Within states you may have noticed that Hydrocodone-Acetaminophen and Oxycodone-Acetaminophen were the top prescribed opioids. One exception is New Hampshire which had a surprisingly even split over which opioids their Medicaid beneficiaries were prescribed. To illustrate this trend in Hydrocodone and Oxycodone-Acetaminophen is the map below that shows which states had each drug as their number top prescribed opioid between 1991 and 2018.

The most notable ommission from the graphs is Fentanyl. Fentanyl is an incredibly powerful opioid that can have strong side effects even when used in low doses.
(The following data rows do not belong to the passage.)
(** A plan whose modules are not in the staged shape can hold two active
    modules after a call: [complete_module] does not look at the status
    of the module it completes. *)
Example out_of_order_completion_two_active :
  count_active (complete_module demo_plan 2 85%Q) = 2%nat.
Proof. reflexivity. Qed.

(** C8, as stated, fails: on a store that [__init__] has set up, the
    save of a profile whose user id is ["team/alice"] raises
    [FileNotFoundError] (there is no directory [team]), nothing is
    stored, and the following load gives an empty new profile, not the
    one that was to be saved. *)
Lemma save_fails_on_user_id_with_slash :
  init demo_fs = Ret demo_fs
  /\ _save_profile demo_fs
       (@Build_UserProfile text_datetime "team/alice" (skills demo_profile)
          2 85%float "2024-01-03 10:00:00")
     = Raise FileNotFoundError
  /\ @_load_profile text_datetime demo_fs "team/alice"
       "2024-02-01 00:00:00"
     = Ret (@new_UserProfile text_datetime "team/alice"
              "2024-02-01 00:00:00").
Proof. repeat split. Qed.

(** A save whose user id holds a NUL character fails too. *)
Example save_fails_on_nul_in_user_id :
  _save_profile demo_fs
    (@Build_UserProfile text_datetime (String Ascii.zero "alice") [] 0
       0%float "2024-01-03 10:00:00")
  = Raise ValueError.
Proof. reflexivity. Qed.

(* ================================================================== *)
(** * Further properties *)

(** ** Rounding to nearest: bounds that survive it

    [binary_round_aux] shifts the mantissa until it fits, rounds it to
    nearest-even on the two bits that remember what was shifted out,
    and shifts once more if the increment carried.  A value that does
    not exceed a whole number below 2^53 is rounded to a [float] that
    does not exceed it either. *)

Lemma fexp_value (x : Z) :
  SpecFloat.fexp FloatOps.prec FloatOps.emax x = Z.max (x - 53) (-1074).
Proof. reflexivity. Qed.

Lemma Zdigits2_log2 (m : Z) :
  0 < m -> SpecFloat.Zdigits2 m = Z.log2 m + 1.
Proof.
  destruct m as [|p|p]; try lia. intros _. cbn [SpecFloat.Zdigits2].
  rewrite digits2_size. destruct p; cbn [Pos.size Z.log2]; lia.
Qed.

Lemma Zdigits2_bounds (m : Z) :
  0 < m ->
  2 ^ (SpecFloat.Zdigits2 m - 1) <= m < 2 ^ SpecFloat.Zdigits2 m.
Proof.
  intros Hm. rewrite Zdigits2_log2 by lia.
  replace (Z.log2 m + 1 - 1) with (Z.log2 m) by lia.
  apply Z.log2_spec. exact Hm.
Qed.

Lemma Zdigits2_unique (m d : Z) :
  0 < m -> 2 ^ (d - 1) <= m < 2 ^ d -> SpecFloat.Zdigits2 m = d.
Proof.
  intros Hm [Hlo Hhi]. rewrite Zdigits2_log2 by lia.
  assert (Hd : 1 <= d).
  { destruct (Z.le_gt_cases 1 d) as [H|H]; [exact H|].
    exfalso. assert (2 ^ d <= 1).
    { destruct (Z.eq_dec d 0) as [->|Hn]; [cbn; lia|].
      rewrite Z.pow_neg_r by lia. lia. }
    lia. }
  rewrite (Z.log2_unique m (d - 1)); [lia | lia |].
  replace (Z.succ (d - 1)) with d by lia. auto.
Qed.

Lemma Zdigits2_nonneg (m : Z) : 0 <= SpecFloat.Zdigits2 m.
Proof. destruct m; cbn; lia. Qed.

Lemma Zdigits2_pos (m : Z) : 0 < m -> 1 <= SpecFloat.Zdigits2 m.
Proof. destruct m; cbn; lia. Qed.

(** A mantissa below [2^x] has at most [x] digits. *)
Lemma Zdigits2_below (m x : Z) :
  0 <= m -> 0 <= x -> m < 2 ^ x -> SpecFloat.Zdigits2 m <= x.
Proof.
  intros Hm Hx Hlt. destruct (Z.eq_dec m 0) as [->|Hn]; [cbn; lia|].
  destruct (Zdigits2_bounds m ltac:(lia)) as [Hlo _].
  destruct (Z.le_gt_cases (SpecFloat.Zdigits2 m) x) as [H|H]; [exact H|].
  exfalso.
  assert (2 ^ x <= 2 ^ (SpecFloat.Zdigits2 m - 1))
    by (apply Z.pow_le_mono_r; lia).
  lia.
Qed.

(** A mantissa of at least [2^x] has more than [x] digits. *)
Lemma Zdigits2_above (m x : Z) :
  0 <= x -> 2 ^ x <= m -> x + 1 <= SpecFloat.Zdigits2 m.
Proof.
  intros Hx Hle.
  assert (Hm : 0 < m) by (pose proof (Z.pow_pos_nonneg 2 x); lia).
  destruct (Zdigits2_bounds m Hm) as [_ Hhi].
  destruct (Z.le_gt_cases (x + 1) (SpecFloat.Zdigits2 m)) as [H|H];
    [exact H|].
  exfalso.
  assert (2 ^ SpecFloat.Zdigits2 m <= 2 ^ x).
  { apply Z.pow_le_mono_r; [lia|]. lia. }
  lia.
Qed.

Lemma shr_1_shifted (a : SpecFloat.shr_record) :
  0 <= SpecFloat.shr_m a -> shifted 1 a (SpecFloat.shr_1 a).
Proof.
  destruct a as [m r s]. cbn [SpecFloat.shr_m]. intros Hm.
  unfold shifted. change (2 ^ 1) with 2.
  destruct m as [|[p|p|]|p]; try lia;
    cbn [SpecFloat.shr_1 SpecFloat.shr_m SpecFloat.shr_r SpecFloat.shr_s].
  - split; [reflexivity|]. cbn [orb]. intros Hs. now right.
  - split; [rewrite Pos2Z.inj_xI; apply (Z.div_unique _ 2 _ 1); lia|].
    intros _. left. rewrite Pos2Z.inj_xI.
    Z.div_mod_to_equations. lia.
  - split; [rewrite Pos2Z.inj_xO; apply (Z.div_unique _ 2 _ 0); lia|].
    cbn [orb]. intros Hs. now right.
  - split; [reflexivity|]. intros _. left. cbn. lia.
Qed.

Lemma shifted_nonneg (k : Z) (a b : SpecFloat.shr_record) :
  0 <= k -> shifted k a b -> 0 <= SpecFloat.shr_m a -> 0 <= SpecFloat.shr_m b.
Proof.
  intros Hk [Hm _] Ha. rewrite Hm. apply Z.div_pos; [exact Ha|].
  apply Z.pow_pos_nonneg; lia.
Qed.

Lemma shifted_trans (j k : Z) (a b c : SpecFloat.shr_record) :
  0 <= j -> 0 <= k -> 0 <= SpecFloat.shr_m a ->
  shifted j a b -> shifted k b c -> shifted (j + k) a c.
Proof.
  intros Hj Hk Ha [Hb Hbl] [Hc Hcl].
  assert (Pj : 0 < 2 ^ j) by (apply Z.pow_pos_nonneg; lia).
  assert (Pk : 0 < 2 ^ k) by (apply Z.pow_pos_nonneg; lia).
  split.
  - rewrite Hc, Hb, Z.pow_add_r by lia.
    rewrite Z.div_div by lia. reflexivity.
  - intros Hx. rewrite Z.pow_add_r by lia.
    assert (Hdiv : SpecFloat.shr_m a mod (2 ^ j * 2 ^ k) = 0 ->
                   SpecFloat.shr_m a mod 2 ^ j = 0
                   /\ (SpecFloat.shr_m a / 2 ^ j) mod 2 ^ k = 0).
    { intros Hz. apply Z.mod_divide in Hz; [|lia].
      destruct Hz as [t Ht]. rewrite Ht.
      split.
      - apply Z.mod_divide; [lia|]. exists (t * 2 ^ k). ring.
      - replace (t * (2 ^ j * 2 ^ k)) with (t * 2 ^ k * 2 ^ j) by ring.
        rewrite Z.div_mul by lia. apply Z.mod_mul. lia. }
    destruct (Z.eq_dec (SpecFloat.shr_m a mod (2 ^ j * 2 ^ k)) 0)
      as [Hz|Hnz]; [|now left].
    destruct (Hdiv Hz) as [Hz1 Hz2].
    destruct (Hcl Hx) as [Hnz|Hb'].
    + rewrite Hb in Hnz. contradiction.
    + destruct (Hbl Hb') as [Hnz|Ha']; [contradiction | now right].
Qed.

Lemma iter_shr_shifted (p : positive) :
  forall a : SpecFloat.shr_record,
    0 <= SpecFloat.shr_m a ->
    shifted (Zpos p) a (SpecFloat.iter_pos SpecFloat.shr_1 p a).
Proof.
  assert (Hp : forall q : positive, 0 <= Zpos q) by lia.
  induction p as [p IH|p IH|]; intros a Ha; cbn [SpecFloat.iter_pos].
  - pose proof (shr_1_shifted a Ha) as H1.
    pose proof (shifted_nonneg 1 _ _ Z.le_0_1 H1 Ha) as Ha1.
    pose proof (IH _ Ha1) as H2.
    pose proof (shifted_nonneg (Zpos p) _ _ (Hp p) H2 Ha1) as Ha2.
    pose proof (IH _ Ha2) as H3.
    pose proof (shifted_trans 1 (Zpos p) _ _ _ Z.le_0_1 (Hp p) Ha H1 H2)
      as H12.
    assert (H1p : 0 <= 1 + Zpos p) by lia.
    pose proof (shifted_trans (1 + Zpos p) (Zpos p) _ _ _ H1p (Hp p) Ha
                  H12 H3) as H123.
    replace (Zpos p~1) with (1 + Zpos p + Zpos p) by lia. exact H123.
  - pose proof (IH _ Ha) as H2.
    pose proof (shifted_nonneg (Zpos p) _ _ (Hp p) H2 Ha) as Ha2.
    pose proof (IH _ Ha2) as H3.
    pose proof (shifted_trans (Zpos p) (Zpos p) _ _ _ (Hp p) (Hp p) Ha
                  H2 H3) as H23.
    replace (Zpos p~0) with (Zpos p + Zpos p) by lia. exact H23.
  - now apply shr_1_shifted.
Qed.

(** [shr] by [k >= 0] places. *)
Lemma shr_shifted (a : SpecFloat.shr_record) (e k : Z) :
  0 <= SpecFloat.shr_m a -> 0 <= k ->
  shifted k a (fst (SpecFloat.shr a e k))
  /\ snd (SpecFloat.shr a e k) = e + k.
Proof.
  intros Ha Hk. destruct k as [|p|p]; try lia; cbn [SpecFloat.shr fst snd].
  - split; [|lia]. split; [now rewrite Z.div_1_r | now right].
  - split; [now apply iter_shr_shifted | reflexivity].
Qed.

Lemma pow2_pos (x : Z) : 0 <= x -> 0 < 2 ^ x.
Proof. intros Hx. apply Z.pow_pos_nonneg; lia. Qed.

Lemma pow2_split (x y : Z) : 0 <= x -> 0 <= y -> 2 ^ (x + y) = 2 ^ x * 2 ^ y.
Proof. intros Hx Hy. apply Z.pow_add_r; assumption. Qed.

(** The first shift of [binary_round_aux]: what is left of the mantissa
    stays below a bound that is a whole number of units. *)
Lemma first_shift (mz ez U e1 : Z) :
  0 <= mz -> ez <= 0 -> 1 <= U < 2 ^ 53 ->
  e1 = Z.max (SpecFloat.Zdigits2 mz + ez - 53) (-1074) ->
  ez <= e1 ->
  mz <= U * 2 ^ (- ez) ->
  e1 <= 0
  /\ mz / 2 ^ (e1 - ez) <= U * 2 ^ (- e1)
  /\ (mz mod 2 ^ (e1 - ez) <> 0 \/ mz < U * 2 ^ (- ez) ->
      mz / 2 ^ (e1 - ez) < U * 2 ^ (- e1))
  /\ (0 < mz / 2 ^ (e1 - ez) ->
      Z.max (SpecFloat.Zdigits2 (mz / 2 ^ (e1 - ez)) + e1 - 53) (-1074) = e1)
  /\ (mz / 2 ^ (e1 - ez) = 0 -> e1 = -1074).
Proof.
  intros Hmz Hez HU He1 Hk Hle.
  assert (Pez : 0 < 2 ^ (- ez)) by (apply pow2_pos; lia).
  assert (Hdig : SpecFloat.Zdigits2 mz <= 53 - ez).
  { apply Zdigits2_below; [lia | lia |].
    replace (53 - ez) with (53 + - ez) by lia.
    rewrite (pow2_split 53 (- ez)) by lia. nia. }
  assert (H1 : e1 <= 0) by lia.
  set (k := e1 - ez) in *.
  assert (Hk0 : 0 <= k) by lia.
  assert (Pk : 0 < 2 ^ k) by (apply pow2_pos; lia).
  assert (Pe1 : 0 < 2 ^ (- e1)) by (apply pow2_pos; lia).
  assert (HT : U * 2 ^ (- ez) = U * 2 ^ (- e1) * 2 ^ k).
  { replace (- ez) with (- e1 + k) by lia.
    rewrite (pow2_split (- e1) k) by lia. ring. }
  split; [exact H1|]. split; [|split; [|split]].
  - rewrite HT in Hle.
    apply Z.div_le_upper_bound; [lia|]. lia.
  - intros Hstrict. apply Z.div_lt_upper_bound; [lia|].
    rewrite HT in Hle, Hstrict.
    destruct Hstrict as [Hmod|Hlt]; [|lia].
    assert (Hne : mz <> U * 2 ^ (- e1) * 2 ^ k).
    { intros Heq. apply Hmod. rewrite Heq. apply Z.mod_mul. lia. }
    lia.
  - intros Hpos.
    assert (Hge : 2 ^ k <= mz).
    { destruct (Z.le_gt_cases (2 ^ k) mz) as [H|H]; [exact H|].
      rewrite Z.div_small in Hpos by lia. lia. }
    assert (Hmz0 : 0 < mz) by lia.
    destruct (Zdigits2_bounds mz Hmz0) as [Hlo Hhi].
    set (d := SpecFloat.Zdigits2 mz) in *.
    assert (Hdk : k + 1 <= d) by (apply Zdigits2_above; assumption).
    assert (Hd1 : SpecFloat.Zdigits2 (mz / 2 ^ k) = d - k).
    { apply Zdigits2_unique; [exact Hpos|]. split.
      - apply Z.div_le_lower_bound; [lia|].
        rewrite <- (pow2_split k (d - k - 1)) by lia.
        replace (k + (d - k - 1)) with (d - 1) by lia. exact Hlo.
      - apply Z.div_lt_upper_bound; [lia|].
        rewrite <- (pow2_split k (d - k)) by lia.
        replace (k + (d - k)) with d by lia. exact Hhi. }
    rewrite Hd1. unfold k. lia.
  - intros Hzero.
    assert (Hlt : mz < 2 ^ k).
    { apply Z.div_small_iff in Hzero; lia. }
    destruct (Z.eq_dec mz 0) as [->|Hn].
    + cbn [SpecFloat.Zdigits2] in He1. lia.
    + pose proof (Zdigits2_below mz k Hmz Hk0 Hlt). lia.
Qed.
However, under Medicaid it’s rarely prescribed and is typically used recreationally rather than being prescribed.

Deaths from Opioids

The adverse effects of opioid cover drowsiness, confusion and in prolonged use severe constipation. In addition prolonged and intense use of opioids can result in death. To analyze the links between opioid usage and death we can use data directly from the CDC. For data on opioid related deaths we can leverage the Multiple Cause of Deaths database from CDC Wonder. CDC Wonder has some fantastic publicly available datasets and is fairly user friendly. The Multiple Cause of Deaths database allows you to request the how many people died from a certain cause by location and time period. For this exercise again I’m going to look only at deaths in states. We could go to a more granular level by county for example but at that point we hit data suppression i.e so few people died from a certain cause in a county in a year that you may be able to identify the individual.

As for prescription data we could leverage the SDUD used earlier. However, the deaths are measure across the entire states so the prescription data must be equivalent. In addition to their opioid classification dataset the CDC also publishes maps and tables detailing opioid prescribing in states over time. The app is built from data scraped from the CDC website. The first tab shows opioid prescriptions per 100 as well as deaths per 100,000 over time for a state of your choosing. The second tab shows the ratio of deaths to prescriptions, the darker the red the higher the ratio. The third tab plots the two variables on the same graph, and calculates the correlation between the two depending on which years you choose with the slider.

From the first and third tabs the evidence between opioid prescribing and deaths isn’t as strong as you may think in some scenarios the correlation becomes negative. However, this is likely masking the differences in opioid prescribing intensity. For example one prescription for 100 people and 100 prescriptions for one person with the other 99 are likely to have very different effects despite being the same prescriptions per 100 people.

The second tab goes someway to illustrating this issue. Restricting the years has very different effects. For example using the entire time period 2006-2018 the death to prescriptions ratio looks similar across states. However, restricting to 2006 to 2010 there are much darker red states. This was close to the peak of the opioid epidemic with prescribing intensity at an all time high. Whereas in 2014 the CDC brought in prescribing guidelines which dramatically cut the intensity of opioid prescriptions.

All the code needed to generate the content of this is in my github and I’ll continue to update as new quarters of data get released.